(** * The Foreman orchestrator of unmanic (src/unmanic/libs/foreman.py)

    A shallow embedding of the worker-pool bookkeeping of [Foreman]:
    the pool dictionary [worker_threads], pool reconciliation
    ([init_worker_threads]), the event scheduler, the configuration
    gate, the dispatch loop and the status queries.  Python state is
    threaded explicitly through a record; the calls the Foreman makes on
    its collaborators are recorded in a call log. *)

From Stdlib Require Import List String Ascii Bool Arith ZArith Lia.
From Stdlib Require Decimal DecimalString DecimalNat.
Import ListNotations.
Open Scope string_scope.
Open Scope list_scope.

(** ** Strings and the formatting of worker identifiers *)

Module Fmt.

(** [str(i)] for a non-negative Python int: its decimal digits. *)
Definition dec (i : nat) : string := DecimalString.NilEmpty.string_of_uint (Nat.to_uint i).

Definition dash : ascii := "-"%char.

(** [c] does not occur in [s]. *)
Fixpoint free_of (c : ascii) (s : string) : Prop :=
  match s with
  | EmptyString => True
  | String a r => a <> c /\ free_of c r
  end.

(** ["{}-{}".format(name, i)] *)
Definition worker_id (group_name : string) (i : nat) : string :=
  (group_name ++ "-" ++ dec i)%string.

(** ["{}-Worker-{}".format(name, i + 1)] *)
Definition worker_name (group_name : string) (i : nat) : string :=
  (group_name ++ "-Worker-" ++ dec (i + 1))%string.

End Fmt.

(** ** Python values *)

Module Py.

(** Exceptions that escape a modelled function. *)
Inductive exn := ValueError | KeyError | AttributeError.

Inductive result (A : Type) :=
| Ok (a : A)
| Raise (e : exn).
Arguments Ok {A} a.
Arguments Raise {A} e.

Definition bind {A B} (r : result A) (k : A -> result B) : result B :=
  match r with
  | Ok a => k a
  | Raise e => Raise e
  end.

(** [range(a, b)] *)
Definition range (a b : nat) : list nat := seq a (b - a).

(** Truth value of a string: the empty string is false. *)
Definition truthy_str (s : string) : bool := negb (s =? "").

(** Truth value of [d.get(key)] for a string entry: [None] and [''] are false. *)
Definition truthy_opt_str (o : option string) : bool :=
  match o with
  | Some s => truthy_str s
  | None => false
  end.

## EXERCISE INSTRUCTIONS:
The response must consist solely of the lines from the top of the records through the line holding "match s with", copied word for word.

## RESULT OF THE TASK:
(** * The Foreman orchestrator of unmanic (src/unmanic/libs/foreman.py)

    A shallow embedding of the worker-pool bookkeeping of [Foreman]:
    the pool dictionary [worker_threads], pool reconciliation
    ([init_worker_threads]), the event scheduler, the configuration
    gate, the dispatch loop and the status queries.  Python state is
    threaded explicitly through a record; the calls the Foreman makes on
    its collaborators are recorded in a call log. *)

From Stdlib Require Import List String Ascii Bool Arith ZArith Lia.
From Stdlib Require Decimal DecimalString DecimalNat.
Import ListNotations.
Open Scope string_scope.
Open Scope list_scope.

(** ** Strings and the formatting of worker identifiers *)

Module Fmt.

(** [str(i)] for a non-negative Python int: its decimal digits. *)
Definition dec (i : nat) : string := DecimalString.NilEmpty.string_of_uint (Nat.to_uint i).

Definition dash : ascii := "-"%char.

(** [c] does not occur in [s]. *)
Fixpoint free_of (c : ascii) (s : string) : Prop :=
  match s with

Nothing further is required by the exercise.